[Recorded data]
________________
(* ===== verification/BoardLife.v ===== *)
(** * Cards of the small installation, and what holds of any card

    The theorems of the board, with a card that peer a creates for peer b and the maintainer
    judges. *)

From S2P Require Import Prelude GoString GoFloat Schema Sql Label Fixture Storage Names Messages Inboxes InboxProps Cycles Launches Leases WorkViews BoardText Decisions Verdicts BoardProps BoardSteps VerdictProps BoardInvariant.
Open Scope Z_scope.

(** ** The card *)

Section fixture.
Definition printable (_ : Z) : bool := true.
Definition card_fields : DecisionFields :=
  mkFields (Some 1) (Some "Drop the table") (Some "src/db") (Some "please") (Some "it is unused") (Some "drop it") (Some "decision") (Some ["make drop"]) (Some ["codex-x-0b"])%string.
Definition card_name : string := "drop-table".
Definition edit_fields : DecisionFields := mkFields None (Some "Keep the table"%string) None None None None None None None.
Definition card_made : State := after (createTx 20 peer_a card_name card_fields "k" "print" (of_int 50)) small_state.
Definition card_edited : State := after (editTx 21 peer_a card_name 1 edit_fields) card_made.
Definition card_judged : State := after (verdictTx printable 22 "page" card_name 2 "approved" "") card_edited.
Definition the_card : Z := 1.
End fixture.

Lemma small_board : board_inv small_state.
Proof.
  split; [|by apply quiet_wf; vm_compute]. split; try done.
Qed.
Lemma small_shows : shows (board small_state) ∅.
Proof. intros id. done. Qed.
Lemma card_steps : board_step printable small_state card_made ∧ board_step printable card_made card_edited ∧ board_step printable card_edited card_judged.
Proof.
  destruct (run_after (createTx 20 peer_a card_name card_fields "k" "print" (of_int 50)) small_state) as [a E]; [by vm_compute|].
  destruct (run_after (editTx 21 peer_a card_name 1 edit_fields) card_made) as [b E1]; [by vm_compute|].
  destruct (run_after (verdictTx printable 22 "page" card_name 2 "approved" "") card_edited) as [c E2]; [by vm_compute|].
  assert (∀ n, 0 < n < 100 → clock_ok n) as Hc by (unfold clock_ok, never; lia). split; [|split].
  - eapply bs_create; [|  |exact E]; [apply Hc; lia|vm_compute; reflexivity].
  - eapply bs_edit; [| |exact E1]; [apply Hc; lia|vm_compute; reflexivity].
  - eapply bs_verdict; [|exact E2]. apply Hc; lia.
Qed.

(** ** Refinement *)

Section life.
Context `{SHA : Sha256}.
Variable is_print : Z → bool.

(** C7: Over every sequence of transactions of decisions.go and decision_verdicts.go, with those of
    the other parts between them, the tables of the board stay well formed (a card has exactly one
    of five phases, told by its row, its latest verdict and its withdrawals; references, verdict and
    withdrawal IDs are unique; no delivery outlives its verdict), and the cards move exactly as the
    transactions say: a creation makes the card of its reference, waiting at revision 1; a verdict
    judges the card that it names, while it waits, at the revision that the maintainer named; a
    close ends approved work, a withdrawal only a waiting or returned card, at the named revision;
    an edit, and a reopening of a withdrawn card, let it wait at the next revision; and no other
    transaction moves any card. *)
Theorem board_refines s acts s' m : board_inv s → shows (board s) m → trace_of (board_does is_print) s acts s' →
  board_inv s' ∧ ∃ m', trace_of cards_act m acts m' ∧ shows (board s') m'.
Proof.
  intros Hi Hm Hst. revert m Hi Hm. induction Hst as [s|a s s1 acts s2 Hst _ IH]; intros m Hi Hm; [split; [done|]; exists m; split; [constructor|done]|].
  destruct (board_does_cards _ _ _ _ _ Hst Hi Hm) as (Hi1 & m1 & Hc & Hm1). destruct (IH _ Hi1 Hm1) as (Hi2 & m2 & Hcs & Hm2).
  split; [done|]. exists m2. split; [by eapply run_cons|done].
Qed.
(** Every schedule is such a run. *)
Lemma board_schedule s s' : board_inv s → rtc (board_step is_print) s s' → ∃ acts, trace_of (board_does is_print) s acts s'.
Proof.
  intros Hi H. induction H as [s|s s1 s' Hs _ IH]; [exists []; constructor|]. destruct (board_shows _ (proj1 Hi)) as [m Hm].
  destruct (board_step_cards _ _ _ _ Hs Hi Hm) as (Hi1 & a & _ & Ha & _). destruct (IH Hi1) as [acts Hr]. exists (a :: acts). by eapply run_cons.
Qed.

Lemma board_steps_inv s s' : board_inv s → rtc (board_step is_print) s s' → board_inv s'.
Proof.
  intros Hi H. induction H as [|s s1 s' Hs _ IH]; [done|]. apply IH. destruct (board_shows _ (proj1 Hi)) as [m Hm]. apply (board_step_cards _ _ _ _ Hs Hi Hm).
Qed.

(** ** Acts on the revision that the actor saw *)

Lemma item_at_unique s id r : board_ok (board s) → decision_items (board s) !! id = Some r → item_at (di_reference r) s = Some (id, r).
Proof.
  intros Hb Hi. destruct (item_at (di_reference r) s) as [[j q]|] eqn:E; [|by destruct (item_at_None _ _ E _ _ Hi)].
  apply item_at_Some in E as [Hj E]. rewrite (bo_references _ Hb _ _ _ _ Hi Hj) in Hi |- * by done. congruence.
Qed.
Lemma decisionRow_at s id r reference : board_ok (board s) → decision_items (board s) !! id = Some r → di_reference r = reference →
  decisionRow reference s = Ok ((id, r), s).
Proof. intros Hb Hi <-. unfold decisionRow. by rewrite (item_at_unique _ _ _ Hb Hi). Qed.


(** C16: An accepted edit changed the card over the revision that its author named and left it
    waiting at the next one with the edited text; from then on every act over the old revision,
    a verdict, a close, a withdrawal or another edit, is refused with the current revision. *)
Theorem edit_supersedes now caller reference n f s u s' : board_inv s → clock_ok now → validate false f = None →
  editTx now caller reference n f s = Ok (u, s') →
  (∃ id r r', decision_items (board s) !! id = Some r ∧ di_reference r = reference ∧ di_revision r = n ∧
    decision_items (board s') !! id = Some r' ∧ di_revision r' = n + 1 ∧
    phase_is r' (verdicts_of (board s') id) (withdrawals_of (board s') id) Waiting_ ∧
    snapshot_of r' = mkDecisionSnapshot (default (di_title r) (f_Title f)) (default (di_location r) (f_Where f)) (default (di_context r) (f_Context f))
      (default (di_recommendation r) (f_Recommendation f)) (default (di_commands r) (f_Commands f)) ∧
    ∀ i, i ≠ id → same_card (board s) (board s') i) ∧
  (∀ now via verdict note, verdictTx is_print now via reference n verdict note s' = Err (stale_revision (n + 1))) ∧
  (∀ now caller note key print deadline, closeTx is_print now caller reference n note key print deadline s' = Err (stale_revision (n + 1))) ∧
  (∀ now caller reason key print deadline, withdrawTx is_print now caller reference n reason key print deadline s' = Err (stale_revision (n + 1))) ∧
  (∀ now caller f, active now caller s' = None → editTx now caller reference n f s' = Err (stale_revision (n + 1))).
Proof.
  intros [Hb Hw] Hc [_ Hk]%validate_kind H. assert (now ≠ 0) as Hn by (unfold clock_ok in Hc; lia).
  apply editTx_Ok in H as (id & r & r' & Hi & Hr & Hrev & _ & He & Hk' & Hs); [|done|done].
  destruct (edit_of_ok _ _ _ _ _ _ _ Hn Hb Hi Hk' He) as [Hb' Hp]. destruct (edit_of_card _ _ _ _ _ _ _ He) as (_ & _ & Ho).
  assert (decision_items (board s') !! id = Some r') as Hl by (by rewrite (eo_items _ _ _ _ _ _ _ He), lookup_insert_eq).
  destruct (eo_row _ _ _ _ _ _ _ He) as (_ & _ & _ & Hr1 & _ & Hr2). assert (decisionRow reference s' = Ok ((id, r'), s')) as Hrow by (apply decisionRow_at; congruence).
  assert (di_revision r' = n + 1) as Hrn by congruence. assert ((di_revision r' =? n) = false) as Hneq by (apply Z.eqb_neq; lia). split.
  - exists id, r, r'. do 6 (split; [done|]). split; [exact Hs|]. intros i Hne. destruct (Ho _ Hne). split; [|done].
    by rewrite (eo_items _ _ _ _ _ _ _ He), lookup_insert_ne.
  - split; [|split; [|split]]; intros; unfold verdictTx, closeTx, withdrawTx, editTx, mbind, M_bind;
      [..|unfold check; match goal with H : active _ _ _ = None |- _ => rewrite H end]; rewrite Hrow; unfold ensure; by rewrite Hneq, Hrn.
Qed.
End life.

(** ** The card of the small installation *)

Definition judged_view : DecisionVerdictView := match verdictTx printable 22 "page" card_name 2 "approved" "" card_edited with Ok (v, _) => v | Err _ => mkDecisionVerdict 0 0 "" "" 0 0 (mkDecisionSnapshot "" "" "" "" []) [] "" end.
Definition card_acts : list board_act := [On the_card Make; On the_card (Edit 1); On the_card (Judge 2 "approved")].
Lemma card_run : trace_of (board_does printable) small_state card_acts card_judged.
Proof.
  destruct (run_after (createTx 20 peer_a card_name card_fields "k" "print" (of_int 50)) small_state) as [a E]; [by vm_compute|].
  destruct (run_after (editTx 21 peer_a card_name 1 edit_fields) card_made) as [b E1]; [by vm_compute|].
  destruct (run_after (verdictTx printable 22 "page" card_name 2 "approved" "") card_edited) as [c E2]; [by vm_compute|].
  assert (∀ n, 0 < n < 100 → clock_ok n) as Hc by (unfold clock_ok, never; lia).
  eapply run_cons; [eapply bd_create; [| |exact E|]; [apply Hc; lia|vm_compute; reflexivity|eexists; split; vm_compute; reflexivity]|].
  eapply run_cons; [eapply bd_edit; [| |exact E1|]; [apply Hc; lia|vm_compute; reflexivity|eexists; split; vm_compute; reflexivity]|].
  eapply run_cons; [eapply bd_verdict; [|exact E2|]; [apply Hc; lia|eexists; split; vm_compute; reflexivity]|]. apply run_nil.
Qed.
Lemma board_refines_witness : ∃ m, trace_of cards_act ∅ card_acts m ∧ shows (board card_judged) m ∧ m !! the_card = Some (InProgress "approved", 2).
Proof.
  destruct (board_refines printable small_state card_acts card_judged ∅ small_board small_shows card_run) as ([Hb _] & m & Hc & Hm).
  exists m. split; [done|]. split; [done|].
  assert (∃ r, decision_items (board card_judged) !! the_card = Some r ∧ di_state r = "in_progress"%string ∧ di_revision r = 2) as (r & Hr & Hst & Hrev)
    by (eexists; split; [vm_compute; reflexivity|by split]).
  rewrite <-Hrev. apply (shown_phase _ _ _ _ _ Hm Hr). exact (proj2 (proj2 (state_phase _ _ _ (card_of _ _ _ Hb Hr))) Hst).
Defined.
Lemma card_inv : board_inv card_made ∧ board_inv card_edited ∧ board_inv card_judged.
Proof.
  destruct card_steps as (S1 & S2 & S3). destruct (board_shows _ (proj1 small_board)) as [m Hm].
  destruct (board_step_cards _ _ _ _ S1 small_board Hm) as (H1 & a1 & m1 & _ & _ & Hm1). destruct (board_step_cards _ _ _ _ S2 H1 Hm1) as (H2 & a2 & m2 & _ & _ & Hm2).
  by destruct (board_step_cards _ _ _ _ S3 H2 Hm2) as (H3 & _).
Qed.
Lemma edit_supersedes_witness : verdictTx printable 23 "page" card_name 1 "approved" "" card_edited = Err (stale_revision 2).
Proof.
  destruct (run_after (editTx 21 peer_a card_name 1 edit_fields) card_made) as [b E]; [by vm_compute|].
  destruct (edit_supersedes printable 21 peer_a card_name 1 edit_fields card_made b card_edited (proj1 card_inv)) as (_ & H & _).
  - unfold clock_ok, never. lia.
  - vm_compute. reflexivity.
  - exact E.
  - apply H.
Defined.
________________
• REQUIRED ACTION: Scan the lines above for "close ends approved" and for "intros Hi H. induction H as [s|s". Repeat exactly the line holding each of them and every line in between.

• EXERCISE SOLUTION:
    close ends approved work, a withdrawal only a waiting or returned card, at the named revision;
    an edit, and a reopening of a withdrawn card, let it wait at the next revision; and no other
    transaction moves any card. *)
Theorem board_refines s acts s' m : board_inv s → shows (board s) m → trace_of (board_does is_print) s acts s' →
  board_inv s' ∧ ∃ m', trace_of cards_act m acts m' ∧ shows (board s') m'.
Proof.
  intros Hi Hm Hst. revert m Hi Hm. induction Hst as [s|a s s1 acts s2 Hst _ IH]; intros m Hi Hm; [split; [done|]; exists m; split; [constructor|done]|].
  destruct (board_does_cards _ _ _ _ _ Hst Hi Hm) as (Hi1 & m1 & Hc & Hm1). destruct (IH _ Hi1 Hm1) as (Hi2 & m2 & Hcs & Hm2).
  split; [done|]. exists m2. split; [by eapply run_cons|done].
Qed.
(** Every schedule is such a run. *)
Lemma board_schedule s s' : board_inv s → rtc (board_step is_print) s s' → ∃ acts, trace_of (board_does is_print) s acts s'.
Proof.
  intros Hi H. induction H as [s|s s1 s' Hs _ IH]; [exists []; constructor|]. destruct (board_shows _ (proj1 Hi)) as [m Hm].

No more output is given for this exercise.